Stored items
════════════════════
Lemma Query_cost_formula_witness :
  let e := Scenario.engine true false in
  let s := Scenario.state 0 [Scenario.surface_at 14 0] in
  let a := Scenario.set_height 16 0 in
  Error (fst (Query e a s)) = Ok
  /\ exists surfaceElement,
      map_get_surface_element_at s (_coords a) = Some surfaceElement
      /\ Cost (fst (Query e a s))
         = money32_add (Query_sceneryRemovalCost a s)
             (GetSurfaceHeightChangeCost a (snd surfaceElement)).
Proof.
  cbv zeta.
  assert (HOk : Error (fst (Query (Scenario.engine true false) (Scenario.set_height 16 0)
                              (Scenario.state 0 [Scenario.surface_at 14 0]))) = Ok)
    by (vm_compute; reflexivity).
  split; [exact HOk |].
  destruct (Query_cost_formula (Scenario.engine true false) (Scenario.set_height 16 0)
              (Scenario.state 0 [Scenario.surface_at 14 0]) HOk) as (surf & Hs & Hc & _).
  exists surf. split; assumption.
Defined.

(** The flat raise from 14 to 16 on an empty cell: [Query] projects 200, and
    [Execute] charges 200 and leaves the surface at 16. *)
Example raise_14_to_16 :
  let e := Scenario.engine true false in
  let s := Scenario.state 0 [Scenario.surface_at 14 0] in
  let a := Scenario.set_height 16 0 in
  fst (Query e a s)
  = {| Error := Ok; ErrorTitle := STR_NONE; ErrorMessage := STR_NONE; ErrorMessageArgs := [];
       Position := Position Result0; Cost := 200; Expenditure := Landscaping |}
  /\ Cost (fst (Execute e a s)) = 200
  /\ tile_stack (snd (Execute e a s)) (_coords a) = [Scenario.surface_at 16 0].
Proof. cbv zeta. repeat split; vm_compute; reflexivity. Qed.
════════════════════
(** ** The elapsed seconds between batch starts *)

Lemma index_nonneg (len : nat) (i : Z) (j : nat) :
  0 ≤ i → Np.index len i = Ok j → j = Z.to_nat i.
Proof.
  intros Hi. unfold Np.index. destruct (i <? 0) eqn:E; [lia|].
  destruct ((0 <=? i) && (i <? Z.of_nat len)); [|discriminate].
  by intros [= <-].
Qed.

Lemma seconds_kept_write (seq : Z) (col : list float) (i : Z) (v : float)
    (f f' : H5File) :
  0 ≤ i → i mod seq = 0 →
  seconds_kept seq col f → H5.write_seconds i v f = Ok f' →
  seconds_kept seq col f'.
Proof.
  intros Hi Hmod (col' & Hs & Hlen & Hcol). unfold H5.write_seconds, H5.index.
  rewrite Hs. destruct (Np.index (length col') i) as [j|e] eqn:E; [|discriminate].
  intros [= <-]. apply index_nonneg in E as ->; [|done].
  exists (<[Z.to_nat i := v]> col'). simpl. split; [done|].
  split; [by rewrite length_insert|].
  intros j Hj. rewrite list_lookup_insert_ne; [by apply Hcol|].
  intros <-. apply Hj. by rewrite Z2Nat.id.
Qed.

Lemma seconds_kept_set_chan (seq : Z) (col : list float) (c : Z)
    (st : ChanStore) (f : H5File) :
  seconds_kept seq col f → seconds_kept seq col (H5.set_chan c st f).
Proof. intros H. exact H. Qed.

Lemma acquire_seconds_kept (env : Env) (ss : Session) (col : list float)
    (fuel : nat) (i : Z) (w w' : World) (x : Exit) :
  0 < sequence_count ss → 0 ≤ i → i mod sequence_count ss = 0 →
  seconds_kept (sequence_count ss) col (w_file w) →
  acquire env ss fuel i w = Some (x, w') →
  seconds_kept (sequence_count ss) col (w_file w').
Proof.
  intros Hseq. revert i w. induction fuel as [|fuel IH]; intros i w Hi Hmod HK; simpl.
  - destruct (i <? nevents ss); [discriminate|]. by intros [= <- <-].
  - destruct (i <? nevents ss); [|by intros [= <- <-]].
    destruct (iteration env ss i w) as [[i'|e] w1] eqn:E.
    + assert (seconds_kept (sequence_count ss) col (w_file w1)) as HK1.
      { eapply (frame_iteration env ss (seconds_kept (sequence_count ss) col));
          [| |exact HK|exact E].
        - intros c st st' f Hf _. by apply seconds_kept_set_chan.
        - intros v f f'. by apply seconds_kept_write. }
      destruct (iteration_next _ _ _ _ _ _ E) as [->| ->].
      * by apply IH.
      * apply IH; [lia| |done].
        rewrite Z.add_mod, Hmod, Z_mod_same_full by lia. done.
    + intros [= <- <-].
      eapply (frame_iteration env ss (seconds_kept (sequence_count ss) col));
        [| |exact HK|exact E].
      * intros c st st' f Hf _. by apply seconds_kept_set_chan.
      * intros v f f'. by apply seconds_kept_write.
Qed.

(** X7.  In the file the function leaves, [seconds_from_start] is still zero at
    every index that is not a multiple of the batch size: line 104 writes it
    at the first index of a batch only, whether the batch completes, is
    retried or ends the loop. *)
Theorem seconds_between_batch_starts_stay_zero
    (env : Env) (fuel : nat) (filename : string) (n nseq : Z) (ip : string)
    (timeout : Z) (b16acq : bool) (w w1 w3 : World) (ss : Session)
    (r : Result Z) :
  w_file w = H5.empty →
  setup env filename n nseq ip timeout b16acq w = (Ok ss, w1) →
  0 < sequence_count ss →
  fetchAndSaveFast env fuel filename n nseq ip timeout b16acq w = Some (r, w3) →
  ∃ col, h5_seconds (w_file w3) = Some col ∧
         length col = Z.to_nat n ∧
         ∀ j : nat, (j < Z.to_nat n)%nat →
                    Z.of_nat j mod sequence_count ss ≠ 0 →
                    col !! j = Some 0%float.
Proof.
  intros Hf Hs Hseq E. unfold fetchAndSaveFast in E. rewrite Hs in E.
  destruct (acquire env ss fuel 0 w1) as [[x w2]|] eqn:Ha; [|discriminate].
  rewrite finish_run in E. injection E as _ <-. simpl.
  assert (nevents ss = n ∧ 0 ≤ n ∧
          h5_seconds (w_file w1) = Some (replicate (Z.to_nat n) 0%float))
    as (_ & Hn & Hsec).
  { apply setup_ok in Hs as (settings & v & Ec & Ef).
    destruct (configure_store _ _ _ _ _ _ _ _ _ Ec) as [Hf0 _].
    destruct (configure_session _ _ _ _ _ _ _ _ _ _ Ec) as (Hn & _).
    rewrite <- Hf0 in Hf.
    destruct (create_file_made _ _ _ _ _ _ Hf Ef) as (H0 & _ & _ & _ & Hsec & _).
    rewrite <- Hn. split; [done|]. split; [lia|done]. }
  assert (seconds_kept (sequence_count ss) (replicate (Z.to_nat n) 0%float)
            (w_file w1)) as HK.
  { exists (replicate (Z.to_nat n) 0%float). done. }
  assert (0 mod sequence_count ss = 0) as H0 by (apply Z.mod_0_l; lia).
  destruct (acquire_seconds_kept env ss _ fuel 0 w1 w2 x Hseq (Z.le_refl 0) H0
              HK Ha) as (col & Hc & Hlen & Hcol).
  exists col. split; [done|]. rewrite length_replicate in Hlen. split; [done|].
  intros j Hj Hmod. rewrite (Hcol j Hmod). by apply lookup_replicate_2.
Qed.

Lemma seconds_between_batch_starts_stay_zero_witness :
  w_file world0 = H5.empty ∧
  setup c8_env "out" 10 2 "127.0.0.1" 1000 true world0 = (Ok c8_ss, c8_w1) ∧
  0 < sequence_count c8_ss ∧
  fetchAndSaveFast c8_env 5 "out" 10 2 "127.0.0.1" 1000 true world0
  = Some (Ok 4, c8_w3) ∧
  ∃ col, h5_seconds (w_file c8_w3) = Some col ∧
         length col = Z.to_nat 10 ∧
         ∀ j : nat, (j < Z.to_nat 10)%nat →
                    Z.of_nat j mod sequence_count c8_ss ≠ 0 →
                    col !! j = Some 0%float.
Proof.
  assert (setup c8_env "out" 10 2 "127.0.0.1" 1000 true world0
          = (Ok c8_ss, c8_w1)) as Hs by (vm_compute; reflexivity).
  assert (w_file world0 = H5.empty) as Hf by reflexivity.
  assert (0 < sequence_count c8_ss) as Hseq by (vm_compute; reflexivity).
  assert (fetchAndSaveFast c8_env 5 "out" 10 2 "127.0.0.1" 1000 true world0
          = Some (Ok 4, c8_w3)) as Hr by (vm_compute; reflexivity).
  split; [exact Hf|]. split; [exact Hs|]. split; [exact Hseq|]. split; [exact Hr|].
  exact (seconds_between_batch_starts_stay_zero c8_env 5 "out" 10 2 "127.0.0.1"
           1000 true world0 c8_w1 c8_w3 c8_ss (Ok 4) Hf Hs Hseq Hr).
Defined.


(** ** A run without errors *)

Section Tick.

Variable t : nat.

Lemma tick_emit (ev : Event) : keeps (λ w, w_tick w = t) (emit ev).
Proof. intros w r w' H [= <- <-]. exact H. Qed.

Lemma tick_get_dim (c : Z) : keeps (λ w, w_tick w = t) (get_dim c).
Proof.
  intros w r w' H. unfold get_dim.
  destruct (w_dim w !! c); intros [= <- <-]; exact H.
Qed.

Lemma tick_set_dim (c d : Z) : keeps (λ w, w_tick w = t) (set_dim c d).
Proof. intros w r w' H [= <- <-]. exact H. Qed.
════════════════════
> AIM OF THE EXERCISE:
The answer is the lines above between the line holding "rewrite Z.add_mod, Hmod, Z_mod_same_full" and the line holding "every index that", inclusive, each written out exactly, and no others.

> SOLUTION TO THE PROBLEM:
        rewrite Z.add_mod, Hmod, Z_mod_same_full by lia. done.
    + intros [= <- <-].
      eapply (frame_iteration env ss (seconds_kept (sequence_count ss) col));
        [| |exact HK|exact E].
      * intros c st st' f Hf _. by apply seconds_kept_set_chan.
      * intros v f f'. by apply seconds_kept_write.
Qed.

(** X7.  In the file the function leaves, [seconds_from_start] is still zero at
    every index that is not a multiple of the batch size: line 104 writes it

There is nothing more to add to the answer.